To truly align the CCFF with the government’s commitment to ‘build back better’ and match the public’s overwhelming desire for conditions to be attached to financial support, there are five steps the Bank and the Treasury must take to reform the scheme:
Implement new restrictions on senior pay and a one year ban on dividend payments.
Require participating companies to guarantee: (i) no lay-offs while the Coronavirus Job Retention Scheme (CJRS) is in place; (ii) immediately make room for workers on company boards; and (iii) include trade unions in any future restructuring of the workforce when the CJRS comes to an end.
Require each company to outline credible net-zero carbon plans in line with the Paris Agreement, and commit to disclosing their climate risks.
Outline clear consequences for failure to comply with the conditions of the CCFF, such as fines or less favourable terms and conditions in future bailout schemes.
And finally, enhance the transparency of the CCFF by publishing: (i) total amounts borrowed by each company since the start of the scheme; (ii) detailed explanations of how loan amounts are agreed upon; and (iii) all communication with companies explaining how conditions are being met.
By offering Britain’s biggest corporations exclusive access to cheap funding with no strings attached, the Bank of England and the Treasury are going against the public’s wishes and undermining their commitments to a fair and green recovery. It is completely unacceptable that large companies, including some of the world’s biggest polluters, are benefiting from public funds while paying out dividends, laying off workers, and failing to make credible zero-carbon commitments. The Bank and the Treasury must act fast and apply enforceable social and environmental conditions to the CCFF, to secure greater protection for workers and strong commitments to Paris-aligned climate-friendly business models.

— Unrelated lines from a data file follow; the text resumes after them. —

Lemma transform_bigint fuel : forall path parent key val st,
  wp (transform replacer call fuel path parent key val) st (bigint_post st).
Proof.
  induction fuel as [|n IH]; intros path parent key val st.
  { apply wp_out_of_fuel. exists []. split; [by rewrite app_nil_r|]. by intros ?%Exists_nil. }
  apply wp_transform, wp_bind, wp_call_replacer.
  intros res h' _ st1.
  assert (Hleaf : forall A (o : outcome A),
            (forall z, res = Ok (VBigInt z) -> o = Throw (TypeError msg_bigint)) ->
            bigint_post st o st1).
  { intros A o Ho. eexists; split; [done|].
    intros [[z Hz]|[]%Exists_nil]%Exists_cons. by eapply Ho. }
  destruct res as [v|e]; [|by apply Hleaf].
  destruct v as [| | | | | | | |r]; try (by apply wp_ret, Hleaf); try (by apply wp_throw, Hleaf).
  apply wp_bind, wp_read. destruct (as_function _) as [f|].
  { apply wp_bind, wp_call_method. destruct (call _ _ _ _); [apply wp_ret|]; by apply Hleaf. }
  apply wp_enter; [intros _; by apply Hleaf|]. intros Hnotin.
  set (st2 := {| st_heap := st_heap st1; visited := {[r]} ∪ visited st1; calls := calls st1 |}).
  set (Inv := fun s : state => bigint_post st (Ret tt) s).
  assert (Hst2 : Inv st2) by (by apply Hleaf).
  assert (Hchild : forall p k v s, Inv s ->
    wp (transform replacer call n (r :: path) p k v) s
       (fun o s' => match o with
                    | Ret _ => Inv s'
                    | Throw e => forall A, bigint_post st (@Throw A e) s'
                    | OutOfFuel => forall A, bigint_post st (@OutOfFuel A) s'
                    end)).
  { intros p k v s HI. eapply wp_conseq; [apply IH|]. intros o s' Hpost.
    destruct o as [t|e|].
    - eapply bigint_post_step; [exact HI|done|].
      destruct Hpost as (new & Hc0 & Hb). exists new. split; [done|]. intros Hex. by apply Hb in Hex.
    - intros A. eapply bigint_post_step; [exact HI|done|].
      destruct Hpost as (new & Hc0 & Hb). exists new. split; [done|]. intros Hex. apply Hb in Hex. congruence.
    - intros A. eapply bigint_post_step; [exact HI|done|].
      destruct Hpost as (new & Hc0 & Hb). exists new. split; [done|]. intros Hex. by apply Hb in Hex. }
  assert (Hany : forall A (o : outcome A) s, Inv s -> bigint_post st o s).
  { intros A o s (new & Hc0 & Hb). exists new. split; [done|]. intros Hex. by apply Hb in Hex. }
  assert (Hfin : forall A (o : outcome A) (s : state), bigint_post st o s ->
     match o with
     | Ret _ => forall t : resolved, bigint_post st (Ret t) (visited_delete r s)
     | Throw e => bigint_post st (@Throw resolved e) (visited_delete r s)
     | OutOfFuel => bigint_post st (@OutOfFuel resolved) s
     end).
  { intros A o s (new & Hc & Hb). destruct o; [intros t| |]; exists new; (split; [done|]);
      intros Hex; apply Hb in Hex; congruence. }
  unfold descend. apply wp_bind, wp_read. destruct (is_array _ _).
  - apply wp_bind. eapply wp_conseq.
    { apply (wp_array_loop (array_body replacer call n path r) r (fun _ _ _ s => Inv s) (bigint_post st)).
      - intros i acc s HI. by apply Hany.
      - intros f i acc s HI _. by apply Hany.
      - intros f i acc s HI _. unfold array_body. apply wp_bind, wp_read.
        eapply wp_conseq; [by apply Hchild|]. intros [] s'; auto.
      - exact Hst2. }
    intros [items|e|] s' HQ; simpl.
    + apply wp_ret. exact (Hfin _ (Ret items) _ HQ _).
    + exact (Hfin _ (Throw e) _ HQ).
    + exact (Hfin _ OutOfFuel _ HQ).
  - apply wp_bind, wp_read, wp_bind. eapply wp_conseq.
    { apply (wp_for_each (member_body replacer call n path r) (fun _ _ s => Inv s) (bigint_post st)).
      - intros acc s HI. by apply Hany.
      - intros k l acc s HI. unfold member_body. apply wp_bind, wp_read.
        destruct (has_own _ _ _); [|by apply wp_ret].
        apply wp_bind, wp_read, wp_bind.
        eapply wp_conseq; [by apply Hchild|]. intros [] s'; auto.
      - exact Hst2. }
    intros [items|e|] s' HQ; simpl.
    + apply wp_ret. exact (Hfin _ (Ret items) _ HQ _).
    + exact (Hfin _ (Throw e) _ HQ).
    + exact (Hfin _ OutOfFuel _ HQ).
Qed.
End Bigint.


(** C3: whenever some replacer call of a top-level call, at the root or at
    any depth, returns a BigInt, the top-level call fails with the TypeError
    whose message names the BigInt. *)
Theorem bigint_result_is_rejected replacer call fuel value space h c z :
  c ∈ calls (asyncStringify replacer call fuel value space h).2 ->
  c_result c = Ok (VBigInt z) ->
  (asyncStringify replacer call fuel value space h).1 = Throw (TypeError msg_bigint).
Proof.
  unfold asyncStringify, bind.
  pose proof (transform_bigint replacer call fuel [] (HRoot value) "" value (initial h)) as Hwp.
  unfold wp, initial in Hwp.
  destruct (transform replacer call fuel [] (HRoot value) "" value _) as [o st'].
  destruct Hwp as (new & Hc & Hb). simpl in Hc.
  assert (Hin : c ∈ calls st' -> c_result c = Ok (VBigInt z) -> o = Throw (TypeError msg_bigint)).
  { intros Hin Hres. apply Hb. rewrite Hc in Hin. apply Exists_exists. exists c.
    split; [done|]. by exists z. }
  destruct o as [t|e|]; simpl; intros H1 H2; specialize (Hin H1 H2); congruence.
Qed.

Lemma bigint_result_is_rejected_witness :
  Call [0] (HObject 0) "big" (VBigInt 123) {[0]} (Ok (VBigInt 123))
    ∈ calls (asyncStringify identity no_functions 2 (VObject 0) NoSpace bigint_heap).2 /\
  c_result (Call [0] (HObject 0) "big" (VBigInt 123) {[0]} (Ok (VBigInt 123)))
    = Ok (VBigInt 123) /\
  (asyncStringify identity no_functions 2 (VObject 0) NoSpace bigint_heap).1
    = Throw (TypeError msg_bigint).
Proof.
  assert (Hin : Call [0] (HObject 0) "big" (VBigInt 123) {[0]} (Ok (VBigInt 123))
    ∈ calls (asyncStringify identity no_functions 2 (VObject 0) NoSpace bigint_heap).2).
  { apply list_elem_of_In. right. left. reflexivity. }
  split; [exact Hin|]. split; [reflexivity|].
  exact (bigint_result_is_rejected identity no_functions 2 (VObject 0) NoSpace bigint_heap
           _ 123%Z Hin eq_refl).
Defined.


(** ** The shape of the log *)

Section Shape.
Variable replacer : holder -> string -> value -> heap -> result * heap.
Variable call : fn -> heap -> receiver -> list value -> result.

Lemma deeper_cons r p c : deeper (r :: p) c -> deeper p c.
Proof.
  intros (q & Hq & E). exists (q ++ [r]). split.
  - by destruct q.
  - by rewrite E, <- app_assoc.
Qed.

Lemma deeper_head r p c : c_path c = r :: p -> deeper p c.
Proof. intros E. exists [r]. by rewrite E. Qed.

Lemma transform_block fuel : forall path parent key val st,
  wp (transform replacer call fuel path parent key val) st
     (block_post replacer fuel path parent key val st).
Proof.
  induction fuel as [|n IH]; intros path parent key val st.
  { by apply wp_out_of_fuel. }
  apply wp_transform, wp_bind, wp_call_replacer.
  intros res h' Hrep st1.
  assert (Hh : pure_replacer replacer -> h' = st_heap st).
  { intros Hp. specialize (Hp parent key val (st_heap st)). by rewrite Hrep in Hp. }
  set (Inv := fun s : state =>
    (pure_replacer replacer -> st_heap s = st_heap st) /\
    exists rest, calls s = calls st1 ++ rest /\ Forall (deeper path) rest).
  assert (Hblock : forall o s, Inv s -> block_post replacer (S n) path parent key val st o s).
  { intros o s [Hp (rest & Hc & Hd)]. split; [done|]. exists rest. rewrite Hrep. simpl.
    split; [|done]. rewrite Hc. simpl. by rewrite <- app_assoc. }
  assert (Hst1 : Inv st1).
  { split; [done|]. exists []. by rewrite app_nil_r. }
  destruct res as [v|e]; [|by apply Hblock].
  destruct v as [| | | | | | | |r]; try (by apply wp_ret, Hblock); try (by apply wp_throw, Hblock).
  apply wp_bind, wp_read. destruct (as_function _) as [f|].
  { apply wp_bind, wp_call_method. destruct (call _ _ _ _); [apply wp_ret|]; by apply Hblock. }
  apply wp_enter; [intros _; by apply Hblock|]. intros Hnotin.
  assert (Hchild : forall k v s, Inv s ->
    wp (transform replacer call n (r :: path) (HObject r) k v) s (fun _ s' => Inv s')).
  { intros k v s [Hp (rest & Hc & Hd)]. eapply wp_conseq; [apply IH|].
    intros o s' [Hp' Hshape]. split; [intros; rewrite Hp'; auto|].
    destruct n as [|n].
    - exists rest. destruct Hshape as [Hshape _]. by rewrite Hshape.
    - destruct Hshape as (rest' & Hc' & Hd').
      eexists (rest ++ _ :: rest'). split; [by rewrite Hc', Hc, <- app_assoc|].
      apply Forall_app. split; [done|]. constructor.
      + by eapply deeper_head.
      + eapply Forall_impl; [exact Hd'|]. apply deeper_cons. }
  assert (Hdel : forall s, Inv s -> Inv (visited_delete r s)) by done.
  unfold descend. apply wp_bind, wp_read. destruct (is_array _ _).
  - apply wp_bind. eapply wp_conseq.
    { apply (wp_array_loop (array_body replacer call n path r) r
               (fun _ _ _ s => Inv s) (fun _ s => Inv s)); [done|done| |exact Hst1].
      intros f i acc s HI _. unfold array_body. apply wp_bind, wp_read.
      eapply wp_conseq; [by apply Hchild|]. by intros [] s'. }
    intros [items|e|] s' HQ; simpl; [apply wp_ret| |]; by apply Hblock.
  - apply wp_bind, wp_read, wp_bind. eapply wp_conseq.
    { apply (wp_for_each (member_body replacer call n path r)
               (fun _ _ s => Inv s) (fun _ s => Inv s)); [done| |exact Hst1].
      intros k l acc s HI. unfold member_body. apply wp_bind, wp_read.
      destruct (has_own _ _ _); [|by apply wp_ret].
      apply wp_bind, wp_read, wp_bind.
      eapply wp_conseq; [by apply Hchild|]. by intros [] s'. }
    intros [items|e|] s' HQ; simpl; [apply wp_ret| |]; by apply Hblock.
Qed.

Lemma sibling_blocks_snoc p this kvs tr k v c sub :
  sibling_blocks p this kvs tr ->
  c_path c = p -> c_this c = this -> c_key c = k -> c_val c = v ->
  Forall (deeper p) sub ->
  sibling_blocks p this (kvs ++ [(k, v)]) (tr ++ c :: sub).
Proof.
  intros Hb Hp Ht Hk Hv Hd. induction Hb as [|k' v' kvs c' sub' rest ? ? ? ? ? ? IH]; simpl.
  - rewrite <- (app_nil_r sub). by constructor; [..|constructor].
  - rewrite <- app_assoc. by constructor.
Qed.

Lemma has_own_own_keys h r k : k ∈ own_keys h r -> has_own h r k = true.
Proof.
  unfold own_keys, has_own. destruct (lookup_body h r) as [[l|ps]|]; try by intros ?%elem_of_nil.
  rewrite elem_of_remove_dups. intros Hin. apply bool_decide_eq_true.
  induction ps as [|[k' v] ps IH]; simpl in *; [by apply elem_of_nil in Hin|].
  case_bool_decide; [by eexists|]. apply IH. apply elem_of_cons in Hin as [?|?]; [congruence|done].
Qed.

Transparency is a crucial pillar of a functioning democracy – and is especially important wherever the use of public funds is involved. To avoid deepening the already vast democratic deficit at the Bank of England, the CCFF must be made as transparent as possible.

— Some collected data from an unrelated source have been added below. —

(** * svutRun: the SystemVerilog unit-test runner

    A shallow embedding of [svutRun.py]: test discovery by file name,
    construction of the Icarus and Verilator command lists, and the
    driver loop that shells the commands out one after another. *)

From Stdlib Require Import ZArith Lia Bool Ascii.
From stdpp Require Import gmap strings list.

Local Open Scope Z_scope.

(** ** Python string primitives *)

Module Py.

(** [bool(s)] for a string: the empty string is falsy. *)
Definition truthy (s : string) : bool :=
  match s with
  | EmptyString => false
  | String _ _ => true
  end.

(** [s[n:]] for a non-negative [n]. *)
Fixpoint drop (n : nat) (s : string) : string :=
  match n, s with
  | O, _ => s
  | S _, EmptyString => EmptyString
  | S n', String _ r => drop n' r
  end.

(** [s[-n:]] for a positive [n]: the last [n] characters, and the whole
    string when it is shorter than [n]. *)
Definition slice_last (n : nat) (s : string) : string :=
  drop (String.length s - n) s.

(** [s.startswith(p)] *)
Definition startswith (s p : string) : bool := String.prefix p s.

(** [s.endswith(suf)] *)
Definition endswith (s suf : string) : bool :=
  (String.length suf <=? String.length s)%nat
  && String.eqb (drop (String.length s - String.length suf) s) suf.

(** [sub in s] *)
Fixpoint contains (sub s : string) : bool :=
  String.prefix sub s
  || match s with
     | EmptyString => false
     | String _ r => contains sub r
     end.

(** [s.split(sep)] for a one-character separator. *)
Fixpoint split (sep : ascii) (s : string) : list string :=
  match s with
  | EmptyString => [EmptyString]
  | String c r =>
      if Ascii.eqb c sep then EmptyString :: split sep r
      else match split sep r with
           | h :: t => String c h :: t
           | [] => [String c EmptyString]
           end
  end.

(** [sep.join(l)] *)
Definition join (sep : string) (l : list string) : string :=
  String.concat sep l.

(** [c.lower()] on the ASCII range; other bytes are left as they are. *)
Definition lower_ascii (c : ascii) : ascii :=
  let n := nat_of_ascii c in
  if ((65 <=? n) && (n <=? 90))%nat then ascii_of_nat (n + 32) else c.

(** [s.lower()] *)
Fixpoint lower (s : string) : string :=
  match s with
  | EmptyString => EmptyString
  | String c r => String (lower_ascii c) (lower r)
  end.

(** [os.path.basename(p)]: what follows the last slash. *)
Fixpoint basename (p : string) : string :=
  match p with
  | EmptyString => EmptyString
  | String c r =>
      if contains "/" r then basename r
      else if Ascii.eqb c "/" then r else p
  end.

(** [l[0]] of a list that [split] returned (never empty). *)
Definition head (l : list string) : string :=
  match l with
  | h :: _ => h
  | [] => EmptyString
  end.

End Py.

(** ** get_defines *)

(** One pass of the loop body of [get_defines]. *)
Definition add_define (simdefs _def : string) : string :=
  if Py.truthy _def then simdefs +:+ "-D" +:+ _def +:+ " " else simdefs.

Definition get_defines (defines : string) : string :=
  let simdefs := "" in
  if negb (Py.truthy defines) then simdefs
  else fold_left add_define (Py.split ";" defines) simdefs.

(** ** The parsed command line *)

(** [ARGS.test] is the string ["all"] by default and a list of file names
    when [-test] is given. *)
Inductive test_arg :=
| AllTests
| Tests (files : list string).

Record Args := mkArgs {
  test : test_arg;
  dotfile : list string;
  simulator : string;
  main : string;
  define : string;
  vpi : string;
  gui : bool;
  dry : bool;
  include : list string
}.

Definition set_test (v : test_arg) (a : Args) : Args :=
  mkArgs v (dotfile a) (simulator a) (main a) (define a) (vpi a)
         (gui a) (dry a) (include a).

Definition set_simulator (v : string) (a : Args) : Args :=
  mkArgs (test a) (dotfile a) v (main a) (define a) (vpi a)
         (gui a) (dry a) (include a).

(** The defaults [argparse] fills in. *)
Definition default_args : Args :=
  mkArgs AllTests ["files.f"] "icarus" "sim_main.cpp" "" "" false false [].

(** ** The operating system, as the program sees it *)

Class Platform (W : Type) := {
  SCRIPTDIR : string;
  getcwd : W -> string;
  listdir : W -> list string;
  isfile : W -> string -> bool;
  filecmp_cmp : W -> string -> string -> bool;
  (** [os.system]: the wait status and the world the command leaves. *)
  os_system : string -> W -> Z * W;
  (** [git describe --tags --abbrev=0], stripped and decoded; [None] when
      the call raises. *)
  git_describe : W -> option string;
  (** [datetime.datetime.now().time().strftime('%H:%M:%S')] *)
  strftime_now : W -> string
}.

(** What the program does that can be seen from outside, in order. *)
Inductive event :=
| Print (s : string)
| PrintCmds (cmds : list string)
| PrintElapsed
| System (cmd : string)
| Timer.

Record state (W : Type) := mkState {
  ARGS : Args;
  world : W;
  trace : list event
}.
Arguments mkState {W}.
Arguments ARGS {W}.
Arguments world {W}.
Arguments trace {W}.

(** ** A state monad with [sys.exit] *)

Inductive outcome (A : Type) :=
| Done (a : A)
| Exit (code : Z).
Arguments Done {A}.
Arguments Exit {A}.

Definition M (W A : Type) : Type := state W -> outcome A * state W.

Definition ret {W A} (a : A) : M W A := fun st => (Done a, st).

Definition bind {W A B} (m : M W A) (k : A -> M W B) : M W B :=
  fun st =>
    match m st with
    | (Done a, st') => k a st'
    | (Exit c, st') => (Exit c, st')
    end.

Notation "x <- m ;; k" := (bind m (fun x => k))
  (at level 100, m at next level, right associativity).
Notation "m ;;; k" := (bind m (fun _ => k))
  (at level 100, right associativity).

Definition sys_exit {W A} (code : Z) : M W A := fun st => (Exit code, st).

Definition get_ARGS {W} : M W Args := fun st => (Done (ARGS st), st).

Definition put_ARGS {W} (a : Args) : M W unit :=
  fun st => (Done tt, mkState a (world st) (trace st)).

Definition get_world {W} : M W W := fun st => (Done (world st), st).

Definition emit {W} (e : event) : M W unit :=
  fun st => (Done tt, mkState (ARGS st) (world st) (trace st ++ [e])).

Definition print {W} (s : string) : M W unit := emit (Print s).

Fixpoint for_each {W A} (l : list A) (body : A -> M W unit) : M W unit :=
  match l with
  | [] => ret tt
  | x :: r => body x ;;; for_each r body
  end.

Section Program.
Context {W : Type} `{Platform W}.

(** [os.system(cmd)] *)
Definition system (cmd : string) : M W Z :=
  fun st =>
    let '(status, w') := os_system cmd (world st) in
    (Done status, mkState (ARGS st) w' (trace st ++ [System cmd])).

(** [timer()] *)
Definition timer : M W unit := emit Timer.

(** ** find_unit_tests *)

Definition supported_prefix : list string :=
  ["tb_"; "ts_"; "testbench_"; "testsuite_"; "unit_test_"].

The CCFF is in urgent need of improvement. A first step would be halting these no-strings-attached bailouts, which you can demand too by signing our petition and sharing the video below. But if the government and the Bank really want to listen to the public’s wishes, and are seriously committed to building back better with a green and fair recovery, they must go further and urgently implement all our recommendations, before it’s too late.